Sediment transport in fluvial streams is an important topic in hydraulic and environmental engineering [1,2,3]. Though, it has drawn wide attention for over a century, the physics of bed-load motion at grain scale remains challenging to experimental efforts due to the excessive difficulty in instrumentation in such complex turbulence-particle-bed interaction [4,5,6,7].
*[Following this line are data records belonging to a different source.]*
Lemma classify_resource_ok (pre : list N) (cl : Classified) (resource : N) :
  classified_ok pre cl -> classified_ok (pre ++ [resource]) (classify_resource p cn cl resource).
Proof.
  intros [Hb Hp Hup Hct Hsil Hdn]. unfold classify_resource. cbv zeta.
  pose proof (rule_loop_ok resource (cl_ev cl) Hb) as [Hb' Hp' Hw Hc Hs Hct' Hpr Hsd].
  set (pass := foldl _ _ _) in *. split; simpl.
  - done.
  - by rewrite Hp'.
  - intros r. om_cases resource r.
    + rewrite bool_decide_eq_true_2 by (apply elem_of_app; right; constructor).
      unfold upward_of, raw_upward. by rewrite Hw, Hc, Hs.
    + rewrite Hup. rewrite (bool_decide_ext (r ∈ pre) (r ∈ pre ++ [resource])); [done|].
      rewrite elem_of_app, list_elem_of_singleton.
      split; [by left|]. intros [|]; [done|congruence].
  - intros r Hr. unfold assessment_at. om_cases resource r; [done|]. apply Hct.
    apply elem_of_app in Hr as [|Hr%list_elem_of_singleton]; [done|congruence].
  - intros Hch Hun r Hr. unfold assessment_at. om_cases resource r.
    + simpl. unfold coverage_of. by rewrite Hpr, Hct', no_dispute_empty.
    + apply Hsil; try done. apply elem_of_app in Hr as [|Hr%list_elem_of_singleton]; [done|congruence].
  - intros r. simpl. unfold sev_at. om_cases resource r; [|apply Hdn]. by apply downward_of_ordered.
Qed.

Lemma classify_resources_ok (l : list N) :
  ev_bindings (cn_ev cn) = [] -> classified_ok l (classify_resources p cn l).
Proof.
  intros H0. unfold classify_resources. apply (foldl_inv_prefix classified_ok).
  - split; simpl; [| done | done | by intros ? ?%not_elem_of_nil
      | by intros ? ? ? ?%not_elem_of_nil | done].
    split; rewrite H0; [constructor|]. rewrite size64_nil. lia.
  - intros pre x acc _. apply classify_resource_ok.
Qed.
End Classification.

(** ** Propagation into the domain *)

(** A propagation pass changes only severities: every resource keeps its
    coverage and its dispute, no severity rises above the policy's induced bound
    by propagation alone, and none reaches CONGESTED unless one had it before. *)
Record propagated_ok (p : CongestionPolicy) (before after : Classified) : Prop := {
  ppo_bindings : ev_bindings (cl_ev after) = ev_bindings (cl_ev before);
  ppo_parts : settled_parts (cl_ev after) = settled_parts (cl_ev before);
  ppo_edges : size64 (ev_propagation (cl_ev after))
              <= N.max (size64 (ev_propagation (cl_ev before))) (pl_max_explanation_entries (cpol_limits p));
  ppo_keep : forall r, (ra_contradictory (assessment_at (cl_assessments after) r),
                        ra_coverage (assessment_at (cl_assessments after) r))
                     = (ra_contradictory (assessment_at (cl_assessments before) r),
                        ra_coverage (assessment_at (cl_assessments before) r));
  ppo_up : forall r, sev_at (cl_up after) r = sev_at (cl_up before) r \/
             sev_leb (sev_at (cl_up after) r) (pp_max_induced_severity (cpol_propagation p)) = true;
  ppo_ge : forall r, sev_leb (sev_at (cl_up before) r) (sev_at (cl_up after) r) = true;
  ppo_quiet : (forall r, sev_ltb (sev_at (cl_up before) r) SevCongested = true) ->
    forall r, sev_ltb (sev_at (cl_up after) r) SevCongested = true;
  ppo_down : sev_leb (pp_max_induced_severity (cpol_propagation p)) SevSevere = true ->
    severities_ordered before -> severities_ordered after
}.

Lemma propagated_ok_refl (p : CongestionPolicy) (cl : Classified) : propagated_ok p cl cl.
Proof. split; try done; [lia|by left|intros; apply sev_leb_refl]. Qed.

Lemma raise_target_keeps (p : CongestionPolicy) (resources : list N) (before acc : Classified)
    (edge : PropagationEdge) :
  sev_leb (pe_induced edge) (pp_max_induced_severity (cpol_propagation p)) = true ->
  ((forall r, sev_ltb (sev_at (cl_up before) r) SevCongested = true) ->
    sev_ltb (pe_induced edge) SevCongested = true) ->
  propagated_ok p before acc -> cl_ev acc = cl_ev before ->
  propagated_ok p before (raise_target resources acc edge) /\
  cl_ev (raise_target resources acc edge) = cl_ev before.
Proof.
  intros Hmax Hquiet [Hb Hp He Hk Hu Hg Hq Hd] Hev. unfold raise_target. case_bool_decide; [by split|].
  split; [|done]. split; simpl; try done.
  - intros r. rewrite <- Hk. unfold assessment_at. om_cases (pe_to edge) r; done.
  - intros r. destruct (sev_ltb _ (pe_induced edge)) eqn:Hlt; [|apply Hu].
    unfold sev_at. om_cases (pe_to edge) r; [by right|apply Hu].
  - intros r. destruct (sev_ltb _ (pe_induced edge)) eqn:Hlt; [|apply Hg].
    unfold sev_at at 2. om_cases (pe_to edge) r; [|apply Hg]. simpl.
    eapply sev_leb_trans; [apply Hg|]. by apply sev_ltb_le.
  - intros Hbefore r. destruct (sev_ltb _ (pe_induced edge)) eqn:Hlt; [|by apply Hq].
    unfold sev_at. om_cases (pe_to edge) r; [by apply Hquiet|by apply Hq].
  - intros Hm Hbe r. destruct (Hd Hm Hbe r) as [Hud Hds].
    assert (sev_leb (pe_induced edge) SevSevere = true) as Hi by (by eapply sev_leb_trans).
    simpl. unfold sev_at in *. destruct (decide (pe_to edge = r)) as [<-|Hne].
    + destruct (sev_ltb (default SevClear (om_find (pe_to edge) (cl_up acc))) (pe_induced edge)) eqn:E1,
        (sev_ltb (default SevClear (om_find (pe_to edge) (cl_down acc))) (pe_induced edge)) eqn:E2;
        rewrite ?om_find_insert_eq; cbn [default]; auto with ncf.
      * split; [by apply sev_ltb_false|done].
      * split; [|done]. eapply sev_leb_trans; [exact Hud|]. by apply sev_ltb_le.
    + destruct (sev_ltb _ (pe_induced edge)), (sev_ltb _ (pe_induced edge)); rewrite ?om_find_insert_ne by done; done.
Qed.

Lemma propagation_sources_quiet (up : list (N * Severity)) (resources : list N) :
  (forall r, sev_ltb (sev_at up r) SevCongested = true) ->
  Forall (fun source => sev_ltb (src_severity source) SevCongested = true) (propagation_sources up resources).
Proof.
  intros H. apply Forall_forall. intros source (r & _ & Hr)%list_elem_of_omap.
  case_bool_decide; [done|]. injection Hr as <-. apply H.
Qed.
Lemma plan_target_ok (rule : InterventionRule) (plan : InterventionPlan) (target : N) :
  rule ∈ cpol_interventions p -> target ∈ rule_targets ctx out rule ->
  Forall authorized_ok (ip_authorized plan) ->
  Forall authorized_ok (ip_authorized (plan_target p ctx out active rule plan target)).
Proof.
  intros Hin Ht Hall. unfold plan_target. cbv zeta.
  destruct (_ && negb (eo_authoritative out && _)) eqn:Hauth; [by rewrite push_suppressed_authorized|].
  destruct (severity_of (eo_state out)) as [severity|] eqn:Hsev; [|done].
  destruct (sev_ltb _ _) eqn:Hlevel; [done|].
  destruct (_ && negb (evidence_within_freshness _ _ _)) eqn:Hfresh;
    [by rewrite push_suppressed_authorized|].
  destruct (negb (target_covered out target) && _); [by rewrite push_suppressed_authorized|].
  destruct (ad_allowed _) eqn:Hallow; simpl; [|by rewrite push_suppressed_authorized].
  destruct (already_active _ _ _ _ _) eqn:Hact; [by rewrite push_suppressed_authorized|].
  destruct (validate_intent _) as [st|[]] eqn:Hv; [by rewrite push_suppressed_authorized|].
  rewrite add_authorized_list. apply Forall_app. split; [done|]. apply Forall_singleton.
  by apply draft_authorized_ok.
Qed.

Lemma plan_target_grows (rule : InterventionRule) (plan : InterventionPlan) (target : N) :
  size64 (ip_authorized (plan_target p ctx out active rule plan target))
  <= size64 (ip_authorized plan) + 1.
Proof.
  unfold plan_target. cbv zeta.
  assert (forall plan', ip_authorized plan' = ip_authorized plan ->
    size64 (ip_authorized plan') <= size64 (ip_authorized plan) + 1) as Hsame
    by (intros ? ->; lia).
  destruct (_ && negb (eo_authoritative out && _)); [apply Hsame, push_suppressed_authorized|].
  destruct (severity_of (eo_state out)) as [severity|]; [|by apply Hsame].
  destruct (sev_ltb _ _); [by apply Hsame|].
  destruct (_ && negb (evidence_within_freshness _ _ _)); [apply Hsame, push_suppressed_authorized|].
  destruct (negb (target_covered out target) && _); [apply Hsame, push_suppressed_authorized|].
  destruct (negb (ad_allowed _)); [apply Hsame, push_suppressed_authorized|].
  destruct (already_active _ _ _ _ _); [apply Hsame, push_suppressed_authorized|].
  destruct (validate_intent _) as [st|[]]; [apply Hsame, push_suppressed_authorized|].
  rewrite add_authorized_list, size64_app, size64_cons, size64_nil. lia.
Qed.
In recent years, the image-based sediment particle tracking methods have been proved repeatedly as a powerful quantitative tool for measuring kinematic parameters concerning bed-load transport at the grain scale, including particle velocity, flight length, entrainment/deposition rate, and the transport rate [7,8,9,10,11,12,13,14]. RGB-D sensors can also be used for measuring the surface of dry granular flows [15,16]. Early researchers applied the particle tracking velocimetry (PTV) from the flow field measurement community directly to track particles at grain scale [17]. However, traditional PTV can identify the speed of particles, but not track the particle individual trajectories. The trajectory of sediment particles is the basis for obtaining many important variables in sediment dynamics, such as the number of active particles, particle velocity, length and duration of trajectory, distributions of entrainment, deposition and gliding particles. Most of the currently used particle trajectory tracking methods can be summarized as a two-step framework, i.e., identifies active particles in each image frame in the first step, and matches active particles between successive frames and obtains the Lagrangian paths in the second step [18,19]. In the first step, the consecutive image subtraction and averaged-background subtraction are often used in changing background [19,20,21,22] and static background [23,24], respectively. In the second step, several algorithms have been developed for matching particles such as gray cross-correlation [13,25], and the nearest neighbors minimal-distance method [23,24,26].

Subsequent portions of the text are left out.